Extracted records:
[Start of section]

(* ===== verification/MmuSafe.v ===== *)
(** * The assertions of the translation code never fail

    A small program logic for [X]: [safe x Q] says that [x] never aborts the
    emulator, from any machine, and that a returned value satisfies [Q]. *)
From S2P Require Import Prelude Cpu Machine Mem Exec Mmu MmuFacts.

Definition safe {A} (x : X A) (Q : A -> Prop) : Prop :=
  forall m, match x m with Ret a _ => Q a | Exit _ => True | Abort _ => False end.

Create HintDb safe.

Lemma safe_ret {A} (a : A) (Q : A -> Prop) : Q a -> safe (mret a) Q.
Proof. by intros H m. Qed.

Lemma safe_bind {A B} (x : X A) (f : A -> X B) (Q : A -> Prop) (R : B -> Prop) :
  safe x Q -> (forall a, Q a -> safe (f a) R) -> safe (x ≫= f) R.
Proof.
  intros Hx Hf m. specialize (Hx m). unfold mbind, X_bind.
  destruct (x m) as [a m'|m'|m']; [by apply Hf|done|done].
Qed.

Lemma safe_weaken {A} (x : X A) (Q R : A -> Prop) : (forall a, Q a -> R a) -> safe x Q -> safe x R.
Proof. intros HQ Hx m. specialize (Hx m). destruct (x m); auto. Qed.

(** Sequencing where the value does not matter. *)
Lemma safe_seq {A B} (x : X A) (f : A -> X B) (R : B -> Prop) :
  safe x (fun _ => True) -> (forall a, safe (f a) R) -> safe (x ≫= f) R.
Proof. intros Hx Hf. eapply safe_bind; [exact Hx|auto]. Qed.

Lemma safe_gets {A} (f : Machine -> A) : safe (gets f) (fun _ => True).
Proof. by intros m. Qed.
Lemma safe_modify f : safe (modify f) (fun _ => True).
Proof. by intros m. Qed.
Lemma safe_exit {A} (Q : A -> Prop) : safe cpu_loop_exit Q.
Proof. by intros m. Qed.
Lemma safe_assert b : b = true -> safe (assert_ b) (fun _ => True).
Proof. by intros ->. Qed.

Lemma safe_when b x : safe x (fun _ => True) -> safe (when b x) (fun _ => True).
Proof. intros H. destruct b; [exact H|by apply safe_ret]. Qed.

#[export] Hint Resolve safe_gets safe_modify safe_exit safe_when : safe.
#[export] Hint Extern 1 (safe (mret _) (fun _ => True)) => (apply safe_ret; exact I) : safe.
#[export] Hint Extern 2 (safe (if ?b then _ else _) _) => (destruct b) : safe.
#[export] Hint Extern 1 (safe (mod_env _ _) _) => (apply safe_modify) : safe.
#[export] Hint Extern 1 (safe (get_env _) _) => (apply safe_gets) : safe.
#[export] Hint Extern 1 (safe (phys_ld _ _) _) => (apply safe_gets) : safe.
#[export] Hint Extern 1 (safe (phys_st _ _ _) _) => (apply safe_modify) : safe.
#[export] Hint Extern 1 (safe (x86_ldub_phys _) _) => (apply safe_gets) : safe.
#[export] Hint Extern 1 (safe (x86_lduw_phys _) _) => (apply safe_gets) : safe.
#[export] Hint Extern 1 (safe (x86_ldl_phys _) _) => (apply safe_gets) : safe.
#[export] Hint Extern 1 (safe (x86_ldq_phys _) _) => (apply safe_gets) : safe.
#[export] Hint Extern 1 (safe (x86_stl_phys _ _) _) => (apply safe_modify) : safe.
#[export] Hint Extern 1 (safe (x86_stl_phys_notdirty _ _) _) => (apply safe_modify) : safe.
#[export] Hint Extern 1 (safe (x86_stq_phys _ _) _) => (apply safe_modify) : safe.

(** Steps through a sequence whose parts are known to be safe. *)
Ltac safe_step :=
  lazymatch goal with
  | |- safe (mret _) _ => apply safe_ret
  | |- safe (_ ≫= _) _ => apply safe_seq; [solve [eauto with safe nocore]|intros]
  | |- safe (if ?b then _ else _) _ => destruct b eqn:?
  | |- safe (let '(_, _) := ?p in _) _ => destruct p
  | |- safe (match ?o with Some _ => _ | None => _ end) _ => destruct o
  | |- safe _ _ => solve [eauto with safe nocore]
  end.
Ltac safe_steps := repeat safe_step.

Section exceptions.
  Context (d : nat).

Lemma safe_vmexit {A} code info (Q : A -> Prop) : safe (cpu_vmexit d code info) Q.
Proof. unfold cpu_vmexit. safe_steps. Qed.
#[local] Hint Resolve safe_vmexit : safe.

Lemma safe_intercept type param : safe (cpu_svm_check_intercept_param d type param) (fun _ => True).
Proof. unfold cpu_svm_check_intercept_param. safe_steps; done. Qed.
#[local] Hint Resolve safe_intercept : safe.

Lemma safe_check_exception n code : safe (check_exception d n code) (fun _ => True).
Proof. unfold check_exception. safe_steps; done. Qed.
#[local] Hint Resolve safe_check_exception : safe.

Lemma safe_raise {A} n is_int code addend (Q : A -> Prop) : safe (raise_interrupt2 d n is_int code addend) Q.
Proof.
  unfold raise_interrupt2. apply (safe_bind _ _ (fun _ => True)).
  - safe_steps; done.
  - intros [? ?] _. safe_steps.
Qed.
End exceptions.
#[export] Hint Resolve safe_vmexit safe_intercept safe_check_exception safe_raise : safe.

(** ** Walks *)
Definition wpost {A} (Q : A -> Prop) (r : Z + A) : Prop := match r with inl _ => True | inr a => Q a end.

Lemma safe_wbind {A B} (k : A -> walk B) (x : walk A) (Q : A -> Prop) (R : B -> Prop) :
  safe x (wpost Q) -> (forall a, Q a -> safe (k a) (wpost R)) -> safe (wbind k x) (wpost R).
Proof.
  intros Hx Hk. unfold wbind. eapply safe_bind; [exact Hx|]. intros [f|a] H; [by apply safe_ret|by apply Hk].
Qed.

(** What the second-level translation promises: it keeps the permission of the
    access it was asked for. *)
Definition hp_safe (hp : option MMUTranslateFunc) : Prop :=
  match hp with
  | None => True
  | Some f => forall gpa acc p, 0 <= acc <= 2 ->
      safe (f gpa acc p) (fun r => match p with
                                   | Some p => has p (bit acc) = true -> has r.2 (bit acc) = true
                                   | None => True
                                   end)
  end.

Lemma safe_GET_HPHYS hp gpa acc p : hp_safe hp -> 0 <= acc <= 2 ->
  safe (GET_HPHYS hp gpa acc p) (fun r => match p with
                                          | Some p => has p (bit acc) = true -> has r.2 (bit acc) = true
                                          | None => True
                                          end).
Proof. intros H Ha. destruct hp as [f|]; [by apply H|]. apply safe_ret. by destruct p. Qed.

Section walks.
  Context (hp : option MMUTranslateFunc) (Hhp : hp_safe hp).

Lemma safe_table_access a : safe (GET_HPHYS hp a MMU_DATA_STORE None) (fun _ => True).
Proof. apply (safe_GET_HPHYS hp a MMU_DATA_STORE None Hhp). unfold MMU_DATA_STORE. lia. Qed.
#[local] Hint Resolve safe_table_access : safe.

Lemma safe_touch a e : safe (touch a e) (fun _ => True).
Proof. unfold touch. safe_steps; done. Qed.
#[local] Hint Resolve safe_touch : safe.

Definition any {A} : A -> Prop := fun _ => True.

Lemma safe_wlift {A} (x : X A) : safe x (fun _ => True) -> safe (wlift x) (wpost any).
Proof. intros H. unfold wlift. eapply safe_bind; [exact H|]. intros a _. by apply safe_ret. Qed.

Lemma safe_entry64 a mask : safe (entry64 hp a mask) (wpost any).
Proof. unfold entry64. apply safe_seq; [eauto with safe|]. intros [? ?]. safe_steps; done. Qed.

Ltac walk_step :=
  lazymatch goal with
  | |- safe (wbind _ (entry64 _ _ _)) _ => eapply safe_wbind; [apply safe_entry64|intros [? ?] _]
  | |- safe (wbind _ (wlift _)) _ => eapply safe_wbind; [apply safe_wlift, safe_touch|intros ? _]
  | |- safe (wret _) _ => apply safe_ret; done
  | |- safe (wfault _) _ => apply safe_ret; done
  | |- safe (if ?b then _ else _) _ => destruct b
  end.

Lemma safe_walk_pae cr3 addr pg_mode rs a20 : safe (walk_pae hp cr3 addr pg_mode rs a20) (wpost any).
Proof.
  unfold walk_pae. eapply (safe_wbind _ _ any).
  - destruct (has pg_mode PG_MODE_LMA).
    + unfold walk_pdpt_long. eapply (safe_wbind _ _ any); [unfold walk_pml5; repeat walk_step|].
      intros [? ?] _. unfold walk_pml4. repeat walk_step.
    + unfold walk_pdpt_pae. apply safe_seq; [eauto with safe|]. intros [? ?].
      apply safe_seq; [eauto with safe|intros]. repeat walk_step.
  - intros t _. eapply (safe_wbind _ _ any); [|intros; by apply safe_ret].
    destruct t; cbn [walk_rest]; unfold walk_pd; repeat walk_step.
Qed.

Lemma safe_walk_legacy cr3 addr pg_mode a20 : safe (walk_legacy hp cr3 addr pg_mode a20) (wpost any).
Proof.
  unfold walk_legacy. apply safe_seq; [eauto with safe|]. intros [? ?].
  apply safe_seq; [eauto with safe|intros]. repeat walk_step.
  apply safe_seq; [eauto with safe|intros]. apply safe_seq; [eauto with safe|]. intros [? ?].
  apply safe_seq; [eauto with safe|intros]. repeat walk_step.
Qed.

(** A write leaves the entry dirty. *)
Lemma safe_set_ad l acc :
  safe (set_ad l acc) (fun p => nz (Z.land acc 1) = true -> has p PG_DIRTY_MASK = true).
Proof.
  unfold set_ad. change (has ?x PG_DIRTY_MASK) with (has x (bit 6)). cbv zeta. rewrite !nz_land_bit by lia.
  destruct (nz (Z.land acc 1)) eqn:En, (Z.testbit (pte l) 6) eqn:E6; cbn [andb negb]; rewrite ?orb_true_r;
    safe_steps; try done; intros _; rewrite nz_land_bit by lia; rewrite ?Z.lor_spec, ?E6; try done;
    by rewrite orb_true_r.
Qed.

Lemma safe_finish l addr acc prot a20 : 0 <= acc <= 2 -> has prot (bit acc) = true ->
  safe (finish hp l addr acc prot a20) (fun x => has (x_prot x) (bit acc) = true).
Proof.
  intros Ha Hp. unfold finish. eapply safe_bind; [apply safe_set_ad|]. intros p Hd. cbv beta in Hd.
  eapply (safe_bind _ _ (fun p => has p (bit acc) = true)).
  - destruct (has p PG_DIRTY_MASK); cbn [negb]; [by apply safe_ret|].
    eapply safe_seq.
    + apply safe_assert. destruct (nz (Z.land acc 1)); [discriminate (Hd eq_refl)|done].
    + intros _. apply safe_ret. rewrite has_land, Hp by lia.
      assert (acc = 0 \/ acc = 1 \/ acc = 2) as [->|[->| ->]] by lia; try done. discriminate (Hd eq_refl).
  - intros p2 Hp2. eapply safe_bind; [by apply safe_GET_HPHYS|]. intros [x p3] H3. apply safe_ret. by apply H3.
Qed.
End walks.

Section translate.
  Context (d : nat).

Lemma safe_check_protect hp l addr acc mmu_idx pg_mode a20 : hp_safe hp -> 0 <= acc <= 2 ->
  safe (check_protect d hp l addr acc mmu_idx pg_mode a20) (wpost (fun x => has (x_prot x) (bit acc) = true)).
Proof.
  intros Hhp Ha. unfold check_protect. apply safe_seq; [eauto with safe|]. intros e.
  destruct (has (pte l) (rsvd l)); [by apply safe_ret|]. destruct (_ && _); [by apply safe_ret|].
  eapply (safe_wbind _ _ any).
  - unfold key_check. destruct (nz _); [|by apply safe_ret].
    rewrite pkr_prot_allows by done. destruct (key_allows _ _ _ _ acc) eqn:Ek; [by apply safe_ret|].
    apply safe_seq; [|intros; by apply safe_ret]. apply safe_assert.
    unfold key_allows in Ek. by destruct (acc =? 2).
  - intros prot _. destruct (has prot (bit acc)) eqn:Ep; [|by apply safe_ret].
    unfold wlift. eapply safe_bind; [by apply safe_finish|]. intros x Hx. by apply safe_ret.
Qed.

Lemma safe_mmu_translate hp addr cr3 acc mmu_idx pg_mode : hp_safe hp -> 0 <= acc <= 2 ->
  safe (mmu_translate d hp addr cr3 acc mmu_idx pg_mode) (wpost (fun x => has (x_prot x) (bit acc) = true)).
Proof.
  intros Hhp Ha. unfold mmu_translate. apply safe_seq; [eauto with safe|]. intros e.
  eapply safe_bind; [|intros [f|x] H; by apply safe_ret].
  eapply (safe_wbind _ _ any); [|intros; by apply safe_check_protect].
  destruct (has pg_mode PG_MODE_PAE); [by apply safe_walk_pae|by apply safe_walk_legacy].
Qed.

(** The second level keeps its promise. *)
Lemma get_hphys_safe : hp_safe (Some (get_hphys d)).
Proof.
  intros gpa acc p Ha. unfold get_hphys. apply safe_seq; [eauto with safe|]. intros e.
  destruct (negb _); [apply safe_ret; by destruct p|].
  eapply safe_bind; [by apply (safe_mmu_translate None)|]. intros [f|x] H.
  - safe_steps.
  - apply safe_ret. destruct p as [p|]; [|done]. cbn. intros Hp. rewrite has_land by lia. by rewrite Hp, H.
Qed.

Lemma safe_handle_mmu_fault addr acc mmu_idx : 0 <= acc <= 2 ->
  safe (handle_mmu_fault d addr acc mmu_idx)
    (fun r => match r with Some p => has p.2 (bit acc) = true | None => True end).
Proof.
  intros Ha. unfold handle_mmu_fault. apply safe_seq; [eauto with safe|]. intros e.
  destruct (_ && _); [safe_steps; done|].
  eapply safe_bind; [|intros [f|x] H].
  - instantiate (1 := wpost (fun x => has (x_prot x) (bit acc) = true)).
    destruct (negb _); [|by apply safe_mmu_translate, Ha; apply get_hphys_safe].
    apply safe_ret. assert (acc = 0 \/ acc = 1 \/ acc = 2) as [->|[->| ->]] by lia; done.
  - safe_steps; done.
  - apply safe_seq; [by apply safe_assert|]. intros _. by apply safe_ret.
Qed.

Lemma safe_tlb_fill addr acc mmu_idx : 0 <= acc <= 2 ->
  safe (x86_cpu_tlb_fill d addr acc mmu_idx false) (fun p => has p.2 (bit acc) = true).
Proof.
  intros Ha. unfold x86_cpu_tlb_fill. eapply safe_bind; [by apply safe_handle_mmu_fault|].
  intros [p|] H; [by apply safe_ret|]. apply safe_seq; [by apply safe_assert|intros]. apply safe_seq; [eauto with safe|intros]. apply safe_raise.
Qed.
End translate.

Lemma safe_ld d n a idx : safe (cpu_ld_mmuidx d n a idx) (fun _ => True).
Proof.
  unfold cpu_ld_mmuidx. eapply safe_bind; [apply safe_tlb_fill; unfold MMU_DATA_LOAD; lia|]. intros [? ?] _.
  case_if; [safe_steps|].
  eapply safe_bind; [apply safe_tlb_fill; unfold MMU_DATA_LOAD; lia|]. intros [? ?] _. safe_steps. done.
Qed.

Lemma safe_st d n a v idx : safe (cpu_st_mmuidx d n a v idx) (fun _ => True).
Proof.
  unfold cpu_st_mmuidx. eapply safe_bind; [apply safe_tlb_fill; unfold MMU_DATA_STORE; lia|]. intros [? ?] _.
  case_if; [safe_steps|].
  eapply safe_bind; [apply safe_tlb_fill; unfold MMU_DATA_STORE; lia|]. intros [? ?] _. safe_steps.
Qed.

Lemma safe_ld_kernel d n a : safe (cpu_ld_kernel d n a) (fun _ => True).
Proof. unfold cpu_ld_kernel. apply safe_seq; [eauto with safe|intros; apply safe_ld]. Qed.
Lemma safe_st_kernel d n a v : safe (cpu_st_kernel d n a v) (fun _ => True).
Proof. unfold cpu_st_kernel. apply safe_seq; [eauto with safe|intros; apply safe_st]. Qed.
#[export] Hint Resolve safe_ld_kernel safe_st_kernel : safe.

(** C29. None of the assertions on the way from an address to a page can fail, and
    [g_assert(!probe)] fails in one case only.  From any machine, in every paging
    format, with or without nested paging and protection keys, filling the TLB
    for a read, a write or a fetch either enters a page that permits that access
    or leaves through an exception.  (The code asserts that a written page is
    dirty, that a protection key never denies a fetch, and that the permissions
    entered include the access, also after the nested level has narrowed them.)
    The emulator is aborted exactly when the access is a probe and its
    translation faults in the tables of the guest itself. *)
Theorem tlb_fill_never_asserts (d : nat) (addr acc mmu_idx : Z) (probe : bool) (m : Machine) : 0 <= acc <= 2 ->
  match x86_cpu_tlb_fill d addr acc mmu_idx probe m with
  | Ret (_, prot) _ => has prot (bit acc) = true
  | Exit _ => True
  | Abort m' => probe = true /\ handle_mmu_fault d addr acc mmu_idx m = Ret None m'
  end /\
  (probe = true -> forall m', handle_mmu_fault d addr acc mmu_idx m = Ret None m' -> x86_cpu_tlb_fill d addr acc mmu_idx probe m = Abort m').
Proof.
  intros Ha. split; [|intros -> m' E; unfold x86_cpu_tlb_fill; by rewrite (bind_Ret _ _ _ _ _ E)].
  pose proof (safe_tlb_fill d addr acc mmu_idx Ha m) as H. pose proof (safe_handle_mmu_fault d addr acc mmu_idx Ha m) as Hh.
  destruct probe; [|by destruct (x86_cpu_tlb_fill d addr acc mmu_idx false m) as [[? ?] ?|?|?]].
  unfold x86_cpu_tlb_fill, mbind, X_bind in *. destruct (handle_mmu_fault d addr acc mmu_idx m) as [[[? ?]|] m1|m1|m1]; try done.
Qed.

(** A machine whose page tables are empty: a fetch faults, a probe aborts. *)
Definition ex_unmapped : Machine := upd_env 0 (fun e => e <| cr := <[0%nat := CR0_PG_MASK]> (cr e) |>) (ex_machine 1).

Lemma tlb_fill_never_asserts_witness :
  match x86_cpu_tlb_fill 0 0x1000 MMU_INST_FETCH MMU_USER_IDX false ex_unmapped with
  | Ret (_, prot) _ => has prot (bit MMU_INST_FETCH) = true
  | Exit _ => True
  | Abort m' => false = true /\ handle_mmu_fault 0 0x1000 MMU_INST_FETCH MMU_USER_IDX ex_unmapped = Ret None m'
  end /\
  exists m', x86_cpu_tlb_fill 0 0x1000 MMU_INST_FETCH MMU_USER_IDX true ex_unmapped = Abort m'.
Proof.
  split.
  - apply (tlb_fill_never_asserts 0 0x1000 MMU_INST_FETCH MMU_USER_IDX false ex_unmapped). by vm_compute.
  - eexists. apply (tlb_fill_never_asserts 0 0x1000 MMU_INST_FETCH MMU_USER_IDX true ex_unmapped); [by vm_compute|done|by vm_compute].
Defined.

[End of section]

What the task requires:
Where does the string "rewrite" appear in the records? Copy every line that holds it.

Exercise output:
  unfold set_ad. change (has ?x PG_DIRTY_MASK) with (has x (bit 6)). cbv zeta. rewrite !nz_land_bit by lia.
  destruct (nz (Z.land acc 1)) eqn:En, (Z.testbit (pte l) 6) eqn:E6; cbn [andb negb]; rewrite ?orb_true_r;
    safe_steps; try done; intros _; rewrite nz_land_bit by lia; rewrite ?Z.lor_spec, ?E6; try done;
    by rewrite orb_true_r.
    + intros _. apply safe_ret. rewrite has_land, Hp by lia.
    rewrite pkr_prot_allows by done. destruct (key_allows _ _ _ _ acc) eqn:Ek; [by apply safe_ret|].
  - apply safe_ret. destruct p as [p|]; [|done]. cbn. intros Hp. rewrite has_land by lia. by rewrite Hp, H.
  intros Ha. split; [|intros -> m' E; unfold x86_cpu_tlb_fill; by rewrite (bind_Ret _ _ _ _ _ E)].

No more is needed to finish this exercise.